На фоне Пушкина – есть это уже у наших классиков, ставших предметом современных писателей.

Гоголь – о Пушкине.

Достоевский – о Толстом (в связи с его романами). О Некрасове. О Белинском, наконец.

Тургенев – о Шекспире, о русском Гамлете. Блок – о Пушкине.

(И все русские писатели – отдельным томом! – от Гоголя до Ахматовой, Цветаевой, и Битова, Петрушевской, – разумеется, через Хармса, – о Пушкине.)

Набоков – его лекции о русских писателях, справедливы они и нет.

Иосиф Бродский – его необычайное по силе даже для него эссе о цветаевском «Новогоднем».

Это была бы такая книга, которая не поместилась бы в два тома, – ее можно было бы сделать перекрестно-активной, в DVD-версии, со ссылками взаимными. Живая книга, с корнями, кроной, ветвями. Дуб. У Лукоморья. А коллективный котученый – это мы все ходим вокруг, по златой цепи. И днем и ночью.

Но дело не в этом.

А дело, как я уже сказала, – в отражениях.

* * *

Выдерживает ли современная словесность, как она представлена в «Матрице», от Александра Кабакова до Ольги Славниковой, от Андрея Левкина до Павла Крусанова, от Сергея Гандлевского до Владимира Шарова, от Александра Терехова (Солженицын) до Андрея Рубанова (Варлам Шаламов), это испытание? Или – скорее – так (может быть, некорректен мой вопрос – не со Львом Толстым соревноваться! не с Достоевским! а с другой стороны – с кем еще? не с Потапенкой же): существуем мы на свете, мы, современная русская литература? Или мы – как сегодняшние греки – и древние? И язык другой, и вообще рядом не стоим.

И вообще – русская литература умерла. Поминки справили уже лет 20 тому.

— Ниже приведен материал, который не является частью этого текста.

Definition process_create (name uentry parent : Z) : M S Z :=
  proc ← kmalloc PROCESS_SIZE;
  if proc =? NULL then mret NULL
  else
    kstack ← kmalloc PROCESS_KERNEL_STACK_SIZE;
    wr64 (p_kstack proc) kstack ;;
    kstack ← rd64 (p_kstack proc);
    if kstack =? NULL then kfree proc ;; mret NULL
    else
      space ← kspace;
      wr64 (p_space proc) space ;;
      space ← vmm_create_space 0x1000 LOWER_HALF_STOP;
      wr64 (p_space proc) space ;;
      space ← rd64 (p_space proc);
      if space =? NULL then
        kstack ← rd64 (p_kstack proc);
        kfree kstack ;; kfree proc ;; mret NULL
      else
        space ← rd64 (p_space proc);
        kernel ← kspace;
        vmm_copy_regions space kernel ;;
        (if debug then
           kernel ← kspace; space ← rd64 (p_space proc); mmu_test_compare_mapping kernel space
         else mret tt) ;;
        space ← rd64 (p_space proc);
        ustack ← vmm_alloc_at space 0xf000 8 PAGE_USER_RW;
        if ustack =? NULL then
          space ← rd64 (p_space proc);
          vmm_delete_space space ;;
          kstack ← rd64 (p_kstack proc);
          kfree kstack ;; kfree proc ;; mret NULL
        else process_fill proc name uentry parent.

(** [bitmap_init_kheap] of a [struct bitmap] in memory at [p]. *)
Definition bitmap_init_kheap_at (p len : Z) : M S Z :=
  wr64 p len ;;
  let size := BITMAP_SIZE_IN_BLOCK len in
  wr64 (p + 8) size ;;
  ptr ← kmalloc (u64 (8 * size));
  wr64 (p + 16) ptr ;;
  if ptr =? NULL then mret NULL
  else
    memset ptr 0xff (u64 (size * 8)) ;;
    mret (u64 (ptr + size)).

(** The characters of a local array, copied to [dst]. *)
Definition copy_codes (dst : Z) (cs : list Z) : M S unit :=
  for_up 0 (Z.of_nat (length cs)) (λ i, wr8 (dst + i) (default 0 (cs !! Z.to_nat i))).

Definition process_init : M S unit :=
  proc ← kmalloc PROCESS_SIZE;
  (if proc =? NULL then panic "process_init: failed to init boot process" else mret tt) ;;
  kernel ← kspace;
  wr64 (p_space proc) kernel ;;
  wr16 (p_pid proc) 0 ;;
  INIT_LIST_HEAD (p_sched_list proc) ;;
  copy_codes (p_name proc) (codes "BOOTSTRAP PROCESS" ++ [0]) ;;
  wr64 (p_tf proc) NULL ;;
  wr32 (p_state proc) PROCESS_RUNNING ;;
  sched_init scheduled_procs proc ;;
  bitmap_init_kheap_at pid_bitmap U16_MAX ;;
  mret tt.
End defs.

(** ** The theorems *)
Section arch_properties.
Context {S : Type} {MS : MemState S}.
Implicit Types s : S.

(** The five words of the trap frame that are not zero. *)
Definition tf_set (tf a : Z) : Prop := tf_rip tf ≤ a < tf_rip tf + 40.

Lemma wp_fill_trap_frame p tf uentry ustack s (Q : unit → S → Prop) :
  load_le 8 (st_mem s) (p_tf p) = Some tf → 0 ≤ tf → mapped (st_mem s) tf TRAP_FRAME_SIZE →
  p_tf p + 8 ≤ tf ∨ tf + TRAP_FRAME_SIZE ≤ p_tf p → 0 ≤ uentry < 2 ^ 64 → 0 ≤ ustack < 2 ^ 64 →
  (∀ m', load_le 8 m' (tf_rip tf) = Some uentry → load_le 8 m' (tf_cs tf) = Some 0x1b →
     load_le 8 m' (tf_rflags tf) = Some 0x202 → load_le 8 m' (tf_rsp tf) = Some ustack →
     load_le 8 m' (tf_ss tf) = Some 0x23 →
     (∀ a, tf ≤ a < tf + TRAP_FRAME_SIZE → ¬ tf_set tf a → m' !! a = Some 0) →
     only_in tf (tf + TRAP_FRAME_SIZE) (st_mem s) m' → Q tt (st_put m' s)) →
  wp (fill_trap_frame p uentry ustack) s Q.
Proof.
  intros Htf Hpos Hmap Hdis Hue Hus HQ. unfold fill_trap_frame, TRAP_FRAME_SIZE, p_tf in *.
  unfold tf_set, tf_rip, tf_cs, tf_rflags, tf_rsp, tf_ss in *.
  wp_step. eapply wp_load; [exact Htf|]. wp_step. apply wp_memset; [lia|exact Hmap|].
  intros m2 Hout2 Hzero2.
  assert (load_le 8 m2 (p + 4816) = Some tf) as Htf2 by (rewrite <- Htf; eapply only_in_load; [exact Hout2|lia]).
  assert (∀ a, tf ≤ a ∧ a + 8 ≤ tf + 176 → is_Some (load_le 8 m2 a)) as Hm2.
  { intros a Ha. apply load_le_is_Some. eapply mapped_sub; [by eapply only_in_mapped|lia|lia]. }
  do 4 (wp_step; apply (wp_load _ _ tf); [mem_simpl; exact Htf2|];
        wp_step; apply wp_store; [rewrite ?st_mem_put; repeat apply load_write_mono; apply Hm2; lia|];
        rewrite ?st_mem_put, ?st_put_put).
  wp_step; apply (wp_load _ _ tf); [mem_simpl; exact Htf2|].
  apply wp_store; [rewrite ?st_mem_put; repeat apply load_write_mono; apply Hm2; lia|].
  rewrite ?st_mem_put, ?st_put_put. apply HQ;
    try (repeat (rewrite load_write_ne by lia);
         rewrite load_write_same, Z.mod_small; [done|change (256 ^ Z.of_nat 8) with (2 ^ 64); first [lia|by split]]).
  - intros a Ha1 Ha2. rewrite !write_le_lookup_out by lia. by apply Hzero2.
  - repeat (apply only_in_write; [|lia|lia|apply load_le_is_Some; repeat apply load_write_mono; apply Hm2; lia]).
    exact Hout2.
Qed.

Есть, конечно, непонятки в выборе: почему рядом с Гандлевским, Тереховым и Шаровым – Алла Горбунова о Мандельштаме? Или – Наталия Курчатова (Куприн), Александр Етоев (Зощенко), Евгений Мякишев (Заболоцкий)? И на челе его высоком не отразилось ничего. «Детство Заболоцкого прошло под традиционные напевы российской земли». ‹…› Или, не зная религиозных основ семьи Пастернака (о его отце и его сионизме существует отдельная монография; Пастернаки не «выкресты»), пишут: «Вот, вот – Пастернак заговорил о главном: о шалостях фей, о елках, яблоках, свечках, о том, чем было Рождество для него, мальчика из любящей семьи. Пастернак был евреем по рождению, но Новый Завет ему дороже Ветхого…» и т. д., много букаф. Так вот: Рождество в детстве мальчика никак не могло отмечаться и не отмечалось – в силу религиозных семейных традиций. А что дороже христианину – так Библия, по Пастернаку, «записная книга человечества», состоит из того и другого Заветов.